The Secret Ozempic Recipe Behind Novo’s Race to Boost Supplies
The pharma giant needs more semaglutide, the key ingredient in its diabetes and weight-loss drugs. So it’s spending $8 billion to expand a plant in rural Denmark where the magic happens.
Michael Hallgren, senior vice president of active pharmaceutical ingredients manufacturing, at Novo Nordisk’s factory in Kalundborg, Denmark.
Photographer: Nanna Navntoft/BloombergMichael Hallgren, the almost 7-foot-tall Dane tasked with boosting Novo Nordisk A/S’s production of the key ingredient in Ozempic, needs a car to navigate the sprawling factory complex rising on what were once fields of grain outside Kalundborg, a former fishing village of 16,000 people in central Denmark. Once Hallgren is inside—clad in a construction hat and neon vest it takes him a few minutes just to cross one of the company’s massive halls lined with two-story steel vats for drug ingredient production. The facility is scheduled to start churning out medicine next year, but Novo has said it doesn’t know when it will be able to satisfy global demand for Ozempic and its sister drug, obesity medicine Wegovy.

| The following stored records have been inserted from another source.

(* ===== verification/HashlineApply.v ===== *)
(** * Applying hashline edits: CA/hashline/apply.ts

    The whole of apply.ts: anchors are validated, boundary lines that a payload repeats are absorbed,
    the edits are put in one bucket per line and the buckets are applied bottom-up, and the lines
    for the start and the end of the file go in last.  A loop over [edits] by index is a recursion
    over the edits from that index on; [skip] edits of a group already taken are passed over.

    The code rewrites the cursors of [after_anchor] inserts in place.  Its callers parse the edits
    for one application and do not look at them afterwards (recovery reuses them only when
    validation has thrown, before any rewriting), so the rewritten edits are a new list here. *)
From S2P Require Import Prelude Json Hashline.
#[local] Open Scope Z_scope.
#[local] Open Scope js_scope.

Record HashlineApplyResult := {
  r_lines : jstr;
  r_firstChangedLine : option Z;
  r_warnings : list jstr;
}.

Inductive HashlineLineOrigin := OriginOriginal | OriginInsert | OriginReplacement.

Record IndexedEdit := { ie_edit : HashlineEdit; ie_idx : Z }.

(** A delete edit: [{kind: "delete", anchor, lineNum, index}]. *)
Record HashlineDeleteEdit := { d_anchor : Anchor; d_lineNum : Z; d_index : Z }.

(** [g_size] is [endIndex - startIndex + 1]. *)
Record HashlineReplacementGroup := {
  g_size : nat;
  g_sourceLineNum : Z;
  g_replacement : list jstr;
  g_deletes : list HashlineDeleteEdit;
}.

(** ** Validation *)

Definition getHashlineEditAnchors (edit : HashlineEdit) : list Anchor :=
  match edit with
  | Delete a _ _ => [a]
  | Insert (BeforeAnchor a) _ _ _ => [a]
  | Insert (AfterAnchor a) _ _ _ => [a]
  | _ => []
  end.

Section validate.
Context {bun : BunHash} (fileLines : list jstr).

(** The body of the loops: a missing line throws, a filler or matching hash is skipped. *)
Fixpoint validate_anchors (anchors : list Anchor) : result HashlineError (list HashMismatch) :=
  match anchors with
  | [] => Ok []
  | a :: anchors' =>
      if (line a <? 1) || (zlen fileLines <? line a) then Err (missing_line (line a) fileLines)
      else if hash a === RANGE_INTERIOR_HASH then validate_anchors anchors'
      else
        let actualHash := computeLineHash (line a) (file_line fileLines (line a)) in
        if actualHash === hash a then validate_anchors anchors'
        else
          mismatches ← validate_anchors anchors';
          Ok ({| mm_line := line a; mm_expected := hash a; mm_actual := actualHash |} :: mismatches)
  end.

Definition validateHashlineAnchors (edits : list HashlineEdit)
    : result HashlineError (list HashMismatch) :=
  validate_anchors (flat_map getHashlineEditAnchors edits).
End validate.

(** ** The two ends of the file; the state is [fileLines] and [lineOrigins] *)

Definition Lines : Type := list jstr * list HashlineLineOrigin.

Definition insertAtStart (st : Lines) (lines : list jstr) : Lines :=
  if zlen lines =? 0 then st
  else
    let origins := map (fun _ => OriginInsert) lines in
    let count := if fst st === [[]] then 1 else 0 in
    (snd (splice (fst st) 0 count lines), snd (splice (snd st) 0 count origins)).

Definition insertAtEnd (st : Lines) (lines : list jstr) : Lines * option Z :=
  if zlen lines =? 0 then (st, None)
  else
    let origins := map (fun _ => OriginInsert) lines in
    if fst st === [[]] then
      ((snd (splice (fst st) 0 1 lines), snd (splice (snd st) 0 1 origins)), Some 1)
    else
      let hasTrailingNewline := at_ (fst st) (zlen (fst st) - 1) === Some [] in
      let insertIndex := if hasTrailingNewline then zlen (fst st) - 1 else zlen (fst st) in
      ((snd (splice (fst st) insertIndex 0 lines), snd (splice (snd st) insertIndex 0 origins)),
       Some (insertIndex + 1)).

(** ** Targets and groups *)

Definition getAnchorTargetLine (edit : HashlineEdit) : option Z :=
  match edit with
  | Delete a _ _ => Some (line a)
  | Insert (BeforeAnchor a) _ _ _ | Insert (AfterAnchor a) _ _ _ => Some (line a)
  | _ => None
  end.

Definition collectAnchorTargetLines (edits : list HashlineEdit) : gset Z :=
  list_to_set (omap getAnchorTargetLine edits).

(** The run of [before_anchor] inserts of one source line: its texts and what follows. *)
Fixpoint replacement_run (sourceLineNum : Z) (rest : list HashlineEdit)
    : list jstr * list HashlineEdit :=
  match rest with
  | Insert (BeforeAnchor _) text n _ :: rest' =>
      if n =? sourceLineNum then
        let '(texts, rest'') := replacement_run sourceLineNum rest' in (text :: texts, rest'')
      else ([], rest)
  | _ => ([], rest)
  end.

After vastly underestimating the demand that would exist for weight-loss drugs, the company is playing catch-up with an eight-year, more than $8 billion expansion project that’s due to finish in 2029 at the Kalundborg site. Novo is battling US drugmaker Eli Lilly & Co. for the lead in the booming market for the pound-shedding meds. The longer it takes Hallgren to scale up ingredient production, the more sales Novo risks losing, either to Lilly or to the compounding pharmacies that are supplying copies of Wegovy, thanks to a US regulatory loophole that allows them to provide a version of the drug as long as it’s in shortage.